> _Your task_
Look through the listing below and write out exactly the lines from the line with "drop (Z.to_nat k) s." to the line with "if (((65 <=? n) && (n <=? 90))", both included, and no others.

> _Task input_
——————————

(** * Proto: the sentiment pipeline of data-loader.js and rnn.js

    A shallow embedding of the tokenizer, the dataset preparer and the model
    lifecycle of the repository, and the properties of its specification.

    Conventions of the embedding.
    - JavaScript numbers that the code only uses as integers (ids, lengths,
      counts, the 32-bit words of the generator) are [Z]; probabilities and
      metrics are rationals [Q] inside [num], which adds NaN and the two
      infinities; the product [N * testSplit] is rounded to the nearest
      double ([fmul]), the rounding of the metrics is not modelled.
    - Strings are [string]s whose characters are the code units 0..255
      (Latin-1); on them [toLowerCase], [\s] and [trim] are written out below.
    - Arrays that the code mutates in place live in a [heap] and are passed
      by reference ([loc]); arrays that are only built and returned are lists.
    - Plain objects used as dictionaries are [gmap]s of their own properties;
      reading one goes through [js_get], which also sees what every object
      literal inherits from [Object.prototype].
    - The TensorFlow.js calls are outside the repository: [Tf.tensors] says
      which tensors the library builds, a [TfBackend] which architectures
      and files it accepts and what [predict] and [evaluate] return; each
      of these calls may throw, and the error then leaves the function
      that made the call. *)

From Stdlib Require Import ZArith QArith Qround Ascii String List Bool Lia.
From Stdlib Require Import Sorting.Sorted Sorting.Permutation.
From stdpp Require Import base gmap strings list fin_maps sorting.

Local Open Scope Z_scope.

(* ===================================================================== *)
(** ** JavaScript values and operators *)
(* ===================================================================== *)

Module JS.

(** The values that reach the modelled code. [VBuiltin k] is the member
    [k] of [Object.prototype] (a function, or the prototype itself for
    [__proto__]). A hole of a sparse array reads as [VUndef]. *)
Inductive val : Type :=
| VUndef
| VNull
| VBool (b : bool)
| VNum (z : Z)
| VNaN
| VStr (s : string)
| VBuiltin (k : string).

(** ToBoolean: what [!v] and [if (v)] test. *)
Definition truthy (v : val) : bool :=
  match v with
  | VUndef | VNull | VNaN => false
  | VBool b => b
  | VNum z => negb (z =? 0)
  | VStr s => negb (String.eqb s "")
  | VBuiltin _ => true
  end.

(** A parameter default [x = d] applies when the argument is [undefined]. *)
Definition default_arg (d v : val) : val :=
  match v with VUndef => d | _ => v end.

(** [v ?? d] *)
Definition nullish_or (v d : val) : val :=
  match v with VUndef | VNull => d | _ => v end.

(** The own and inherited string-keyed members of [Object.prototype]. *)
Definition Object_prototype_keys : list string :=
  [ "constructor"; "hasOwnProperty"; "isPrototypeOf";
    "propertyIsEnumerable"; "toLocaleString"; "toString"; "valueOf";
    "__defineGetter__"; "__defineSetter__"; "__lookupGetter__";
    "__lookupSetter__"; "__proto__" ]%string.

(** [o[k]] for an object literal [o] whose own properties are the numbers
    of [own]: an own property first, then the prototype chain. *)
Definition js_get (own : gmap string Z) (k : string) : val :=
  match own !! k with
  | Some z => VNum z
  | None => if existsb (String.eqb k) Object_prototype_keys
            then VBuiltin k else VUndef
  end.

(** *** 32-bit integer operators *)

Definition two32 : Z := 4294967296.

(** ToUint32 and ToInt32 *)
Definition to_uint32 (z : Z) : Z := z mod two32.
Definition to_int32 (z : Z) : Z :=
  let u := z mod two32 in if u <? 2147483648 then u else u - two32.

(** [a >>> k], [a ^ b], [a | b], [Math.imul(a, b)] *)
Definition ushr (a k : Z) : Z := Z.shiftr (to_uint32 a) (k mod 32).
Definition bxor (a b : Z) : Z := to_int32 (Z.lxor (to_int32 a) (to_int32 b)).
Definition bor (a b : Z) : Z := to_int32 (Z.lor (to_int32 a) (to_int32 b)).
Definition imul (a b : Z) : Z := to_int32 (to_int32 a * to_int32 b).

(** *** Arrays *)

(** [a[i]]: out of range reads [undefined]. *)
Definition aget (a : list val) (i : nat) : val := default VUndef (a !! i).

(** [a[i] = v]: in range it overwrites; past the end the array grows, the
    skipped slots reading [undefined]. *)
Definition aset (a : list val) (i : nat) (v : val) : list val :=
  if (i <? length a)%nat then <[i:=v]> a
  else a ++ replicate (i - length a) VUndef ++ [v].

(** [s.slice(0, e)] *)
Definition slice0 {A} (s : list A) (e : Z) : list A :=
  let n := Z.of_nat (length s) in
  let k := if e <? 0 then Z.max (n + e) 0 else Z.min e n in
  take (Z.to_nat k) s.

(** [s.slice(b)] for [b >= 0] *)
Definition slice_from {A} (s : list A) (b : Z) : list A :=
  let n := Z.of_nat (length s) in
  let k := if b <? 0 then Z.max (n + b) 0 else Z.min b n in
  drop (Z.to_nat k) s.

(** *** Strings over the code units 0..255 *)

Definition code (c : ascii) : N := N_of_ascii c.

(** [\s] and the characters [trim] strips: TAB, LF, VT, FF, CR, SPACE and
    NO-BREAK SPACE are the ones below 256. *)
Definition is_space (c : ascii) : bool :=
  let n := code c in
  (((9 <=? n) && (n <=? 13)) || (n =? 32) || (n =? 160))%N.

(** [toLowerCase] on one code unit: A-Z, and the Latin-1 capitals
    192..222 without the multiplication sign 215. *)
Definition lower_char (c : ascii) : ascii :=
  let n := code c in
  if (((65 <=? n) && (n <=? 90))
      || ((192 <=? n) && (n <=? 222) && negb (n =? 215)))%N
  then ascii_of_N (n + 32) else c.

Fixpoint toLowerCase (s : string) : string :=
  match s with
  | EmptyString => EmptyString
  | String c s' => String (lower_char c) (toLowerCase s')
  end.

(** [s.replace(/[class]+/g, " ")]: every maximal run of characters of the
    class becomes one space; [in_run] tells that the previous character
    was of the class. *)
Fixpoint replace_runs (cls : ascii -> bool) (in_run : bool) (s : string)
  : string :=
  match s with
  | EmptyString => EmptyString
  | String c s' =>
      if cls c
      then (if in_run then replace_runs cls true s'
            else String " " (replace_runs cls true s'))
      else String c (replace_runs cls false s')
  end.

Fixpoint trimStart (s : string) : string :=
  match s with
  | String c s' => if is_space c then trimStart s' else s
  | EmptyString => EmptyString
  end.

——————————

> _Exercise result_
  drop (Z.to_nat k) s.

(** *** Strings over the code units 0..255 *)

Definition code (c : ascii) : N := N_of_ascii c.

(** [\s] and the characters [trim] strips: TAB, LF, VT, FF, CR, SPACE and
    NO-BREAK SPACE are the ones below 256. *)
Definition is_space (c : ascii) : bool :=
  let n := code c in
  (((9 <=? n) && (n <=? 13)) || (n =? 32) || (n =? 160))%N.

(** [toLowerCase] on one code unit: A-Z, and the Latin-1 capitals
    192..222 without the multiplication sign 215. *)
Definition lower_char (c : ascii) : ascii :=
  let n := code c in
  if (((65 <=? n) && (n <=? 90))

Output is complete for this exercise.